— Work instruction —
Here are some records. Transcribe all of them exactly.

Top of Material provided

Lemma hasEdgeb_sym g u v :
  adj_consistent g → hasEdgeb g u v = hasEdgeb g v u.
Proof.
  intros Hc.
  destruct (hasEdgeb g u v) eqn:E1, (hasEdgeb g v u) eqn:E2; try done.
  - apply hasEdgeb_true in E1 as (s & Hs & Hv).
    destruct (Hc _ _ _ Hs Hv) as (t & Ht & Hu).
    assert (hasEdgeb g v u = true) by (apply hasEdgeb_true; eauto).
    congruence.
  - apply hasEdgeb_true in E2 as (s & Hs & Hv).
    destruct (Hc _ _ _ Hs Hv) as (t & Ht & Hu).
    assert (hasEdgeb g u v = true) by (apply hasEdgeb_true; eauto).
    congruence.
Qed.

(** C5: a call of [addNode], [removeNode], [addEdge] or [removeEdge] that
    throws leaves the container exactly as it was, and so do the queries that
    can throw; [addEdge] throws for an identifier that is neither a number nor
    a string, else for a missing [u], else for a missing [v], and otherwise
    succeeds. *)
Theorem C5_failed_call_changes_nothing (g : Graph) (Hg : reachable g) :
  (∀ o e g', (∀ nodeData, o ≠ OpAddNodesFrom nodeData) →
     run_op o g = (Throw e, g') → g' = g) ∧
  (∀ id, (node id g).2 = g) ∧
  (∀ u v, (edge u v g).2 = g) ∧
  (∀ id, (neighbors id g).2 = g) ∧
  (∀ u v attr,
     addEdge u v attr g =
       if bool_decide (typeof u = TOtherKind)
       then (Throw (InvalidIdentifier u), g)
       else if bool_decide (typeof v = TOtherKind)
       then (Throw (InvalidIdentifier v), g)
       else if negb (hasNodeb g u) then (Throw (NodeNotFound u), g)
       else if negb (hasNodeb g v) then (Throw (NodeNotFound v), g)
       else (Ok (), (addEdge u v attr g).2)).
Proof.
  destruct (reachable_Inv g Hg) as ([Hc He] & _).
  split_and!.
  - intros [id attr|nodeData|id|u v attr|u v] e g' Hno; simpl.
    + rewrite addNode_run. repeat case_match; congruence.
    + by destruct (Hno nodeData).
    + rewrite removeNode_run by done. repeat case_match; congruence.
    + rewrite addEdge_run. repeat case_match; congruence.
    + rewrite removeEdge_run.
      destruct (hasEdgeb g u v) eqn:Huv; simpl; [|congruence].
      apply hasEdgeb_true in Huv as (s & Hs & Hv).
      destruct (Hc _ _ _ Hs Hv) as (t & -> & _). congruence.
  - intros id. rewrite node_run. by case_match.
  - intros u v. rewrite edge_run. by case_match.
  - intros id. rewrite neighbors_run. by case_match.
  - intros u v attr. rewrite !addEdge_run. by repeat case_match.
Qed.

Lemma C5_failed_call_changes_nothing_witness :
  (addEdge (VStr "X") (VStr "Z") ∅
     (exec [OpAddNode (VStr "X") ∅] empty_graph)).2 =
  exec [OpAddNode (VStr "X") ∅] empty_graph.
Proof.
  apply (proj1 (C5_failed_call_changes_nothing
                  (exec [OpAddNode (VStr "X") ∅] empty_graph)
                  (ex_intro _ [OpAddNode (VStr "X") ∅] eq_refl))
           (OpAddEdge (VStr "X") (VStr "Z") ∅) (NodeNotFound (VStr "Z"))).
  - intros nodeData. discriminate.
  - vm_compute. reflexivity.
Defined.

Lemma addEdge_ok g u v attr :
  typeof u ≠ TOtherKind → typeof v ≠ TOtherKind →
  hasNodeb g u = true → hasNodeb g v = true →
  ∃ g', addEdge u v attr g = (Ok (), g') ∧
    adj g' = alter (λ s, {[u]} ∪ s) v (alter (λ s, {[v]} ∪ s) u (adj g)) ∧
    nodesData g' = nodesData g ∧
    edgesData g' =
      <[_edgeKey u v :=
          match edgesData g !! _edgeKey u v with
          | None => mkObj (next_oid g) attr
          | Some o => assign o attr
          end]> (edgesData g).
Proof.
  intros Hu Hv Hnu Hnv. rewrite addEdge_run.
  rewrite !bool_decide_eq_false_2 by done. rewrite Hnu, Hnv. simpl.
  eexists; split; [done|]. by destruct (edgesData g !! _edgeKey u v).
Qed.

(** C3: when [u] and [v] are nodes, [addEdge(u, v, attrs)] succeeds, and
    afterwards [hasEdge(u, v)] and [hasEdge(v, u)] are true and [edge(u, v)]
    and [edge(v, u)] return one and the same attribute object; and in every
    reachable state where the edge exists, it exists in both directions and
    [edge(u, v)] and [edge(v, u)] return the same thing. *)
Theorem C3_edge_lookup_symmetric :
  (∀ g u v attr, reachable g → hasNodeb g u = true → hasNodeb g v = true →
     ∃ g' o, addEdge u v attr g = (Ok (), g') ∧
       hasEdge u v g' = (Ok true, g') ∧ hasEdge v u g' = (Ok true, g') ∧
       edge u v g' = (Ok (Some o), g') ∧ edge v u g' = (Ok (Some o), g')) ∧
  (∀ g u v, reachable g → hasEdge u v g = (Ok true, g) →
     ∃ r, hasEdge v u g = (Ok true, g) ∧
          edge u v g = (Ok r, g) ∧ edge v u g = (Ok r, g)).
Proof.
  split.
  - intros g u v attr Hg Hnu Hnv.
    destruct (reachable_Inv g Hg) as (_ & _ & Hval & _).
    destruct (addEdge_ok g u v attr) as (g' & Hrun & Ha & _ & He);
      [by apply Hval, hasNodeb_true..|done|done|].
    apply hasNodeb_true in Hnu as [su Hsu], Hnv as [sv Hsv].
    assert (hasEdgeb g' u v = true) as Huv.
    { apply hasEdgeb_true. rewrite Ha, lookup_link, Hsu. simpl.
      eexists; split; [done|]. repeat case_decide; set_solver. }
    assert (hasEdgeb g' v u = true) as Hvu.
    { apply hasEdgeb_true. rewrite Ha, lookup_link, Hsv. simpl.
      eexists; split; [done|]. repeat case_decide; set_solver. }
    eexists g', _. rewrite !hasEdge_run, !edge_run, Huv, Hvu.
    rewrite <- (_edgeKey_sym u v), He, lookup_insert_eq. done.
  - intros g u v Hg Huv. rewrite hasEdge_run in Huv.
    assert (hasEdgeb g u v = true) as Hb by congruence.
    destruct (reachable_Inv g Hg) as ([Hc _] & _).
    assert (hasEdgeb g v u = true) as Hb' by (by rewrite hasEdgeb_sym).
    exists (edgesData g !! _edgeKey u v).
    rewrite hasEdge_run, !edge_run, Hb, Hb', (_edgeKey_sym v u). done.
Qed.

Bottom of Material provided

— Result for this exercise —
Lemma hasEdgeb_sym g u v :
  adj_consistent g → hasEdgeb g u v = hasEdgeb g v u.
Proof.
  intros Hc.
  destruct (hasEdgeb g u v) eqn:E1, (hasEdgeb g v u) eqn:E2; try done.
  - apply hasEdgeb_true in E1 as (s & Hs & Hv).
    destruct (Hc _ _ _ Hs Hv) as (t & Ht & Hu).
    assert (hasEdgeb g v u = true) by (apply hasEdgeb_true; eauto).
    congruence.
  - apply hasEdgeb_true in E2 as (s & Hs & Hv).
    destruct (Hc _ _ _ Hs Hv) as (t & Ht & Hu).
    assert (hasEdgeb g u v = true) by (apply hasEdgeb_true; eauto).
    congruence.
Qed.

(** C5: a call of [addNode], [removeNode], [addEdge] or [removeEdge] that
    throws leaves the container exactly as it was, and so do the queries that
    can throw; [addEdge] throws for an identifier that is neither a number nor
    a string, else for a missing [u], else for a missing [v], and otherwise
    succeeds. *)
Theorem C5_failed_call_changes_nothing (g : Graph) (Hg : reachable g) :
  (∀ o e g', (∀ nodeData, o ≠ OpAddNodesFrom nodeData) →
     run_op o g = (Throw e, g') → g' = g) ∧
  (∀ id, (node id g).2 = g) ∧
  (∀ u v, (edge u v g).2 = g) ∧
  (∀ id, (neighbors id g).2 = g) ∧
  (∀ u v attr,
     addEdge u v attr g =
       if bool_decide (typeof u = TOtherKind)
       then (Throw (InvalidIdentifier u), g)
       else if bool_decide (typeof v = TOtherKind)
       then (Throw (InvalidIdentifier v), g)
       else if negb (hasNodeb g u) then (Throw (NodeNotFound u), g)
       else if negb (hasNodeb g v) then (Throw (NodeNotFound v), g)
       else (Ok (), (addEdge u v attr g).2)).
Proof.
  destruct (reachable_Inv g Hg) as ([Hc He] & _).
  split_and!.
  - intros [id attr|nodeData|id|u v attr|u v] e g' Hno; simpl.
    + rewrite addNode_run. repeat case_match; congruence.
    + by destruct (Hno nodeData).
    + rewrite removeNode_run by done. repeat case_match; congruence.
    + rewrite addEdge_run. repeat case_match; congruence.
    + rewrite removeEdge_run.
      destruct (hasEdgeb g u v) eqn:Huv; simpl; [|congruence].
      apply hasEdgeb_true in Huv as (s & Hs & Hv).
      destruct (Hc _ _ _ Hs Hv) as (t & -> & _). congruence.
  - intros id. rewrite node_run. by case_match.
  - intros u v. rewrite edge_run. by case_match.
  - intros id. rewrite neighbors_run. by case_match.
  - intros u v attr. rewrite !addEdge_run. by repeat case_match.
Qed.

Lemma C5_failed_call_changes_nothing_witness :
  (addEdge (VStr "X") (VStr "Z") ∅
     (exec [OpAddNode (VStr "X") ∅] empty_graph)).2 =
  exec [OpAddNode (VStr "X") ∅] empty_graph.
Proof.
  apply (proj1 (C5_failed_call_changes_nothing
                  (exec [OpAddNode (VStr "X") ∅] empty_graph)
                  (ex_intro _ [OpAddNode (VStr "X") ∅] eq_refl))
           (OpAddEdge (VStr "X") (VStr "Z") ∅) (NodeNotFound (VStr "Z"))).
  - intros nodeData. discriminate.
  - vm_compute. reflexivity.
Defined.

Lemma addEdge_ok g u v attr :
  typeof u ≠ TOtherKind → typeof v ≠ TOtherKind →
  hasNodeb g u = true → hasNodeb g v = true →
  ∃ g', addEdge u v attr g = (Ok (), g') ∧
    adj g' = alter (λ s, {[u]} ∪ s) v (alter (λ s, {[v]} ∪ s) u (adj g)) ∧
    nodesData g' = nodesData g ∧
    edgesData g' =
      <[_edgeKey u v :=
          match edgesData g !! _edgeKey u v with
          | None => mkObj (next_oid g) attr
          | Some o => assign o attr
          end]> (edgesData g).
Proof.
  intros Hu Hv Hnu Hnv. rewrite addEdge_run.
  rewrite !bool_decide_eq_false_2 by done. rewrite Hnu, Hnv. simpl.
  eexists; split; [done|]. by destruct (edgesData g !! _edgeKey u v).
Qed.

(** C3: when [u] and [v] are nodes, [addEdge(u, v, attrs)] succeeds, and
    afterwards [hasEdge(u, v)] and [hasEdge(v, u)] are true and [edge(u, v)]
    and [edge(v, u)] return one and the same attribute object; and in every
    reachable state where the edge exists, it exists in both directions and
    [edge(u, v)] and [edge(v, u)] return the same thing. *)
Theorem C3_edge_lookup_symmetric :
  (∀ g u v attr, reachable g → hasNodeb g u = true → hasNodeb g v = true →
     ∃ g' o, addEdge u v attr g = (Ok (), g') ∧
       hasEdge u v g' = (Ok true, g') ∧ hasEdge v u g' = (Ok true, g') ∧
       edge u v g' = (Ok (Some o), g') ∧ edge v u g' = (Ok (Some o), g')) ∧
  (∀ g u v, reachable g → hasEdge u v g = (Ok true, g) →
     ∃ r, hasEdge v u g = (Ok true, g) ∧
          edge u v g = (Ok r, g) ∧ edge v u g = (Ok r, g)).
Proof.
  split.
  - intros g u v attr Hg Hnu Hnv.
    destruct (reachable_Inv g Hg) as (_ & _ & Hval & _).
    destruct (addEdge_ok g u v attr) as (g' & Hrun & Ha & _ & He);
      [by apply Hval, hasNodeb_true..|done|done|].
    apply hasNodeb_true in Hnu as [su Hsu], Hnv as [sv Hsv].
    assert (hasEdgeb g' u v = true) as Huv.
    { apply hasEdgeb_true. rewrite Ha, lookup_link, Hsu. simpl.
      eexists; split; [done|]. repeat case_decide; set_solver. }
    assert (hasEdgeb g' v u = true) as Hvu.
    { apply hasEdgeb_true. rewrite Ha, lookup_link, Hsv. simpl.
      eexists; split; [done|]. repeat case_decide; set_solver. }
    eexists g', _. rewrite !hasEdge_run, !edge_run, Huv, Hvu.
    rewrite <- (_edgeKey_sym u v), He, lookup_insert_eq. done.
  - intros g u v Hg Huv. rewrite hasEdge_run in Huv.
    assert (hasEdgeb g u v = true) as Hb by congruence.
    destruct (reachable_Inv g Hg) as ([Hc _] & _).
    assert (hasEdgeb g v u = true) as Hb' by (by rewrite hasEdgeb_sym).
    exists (edgesData g !! _edgeKey u v).
    rewrite hasEdge_run, !edge_run, Hb, Hb', (_edgeKey_sym v u). done.
Qed.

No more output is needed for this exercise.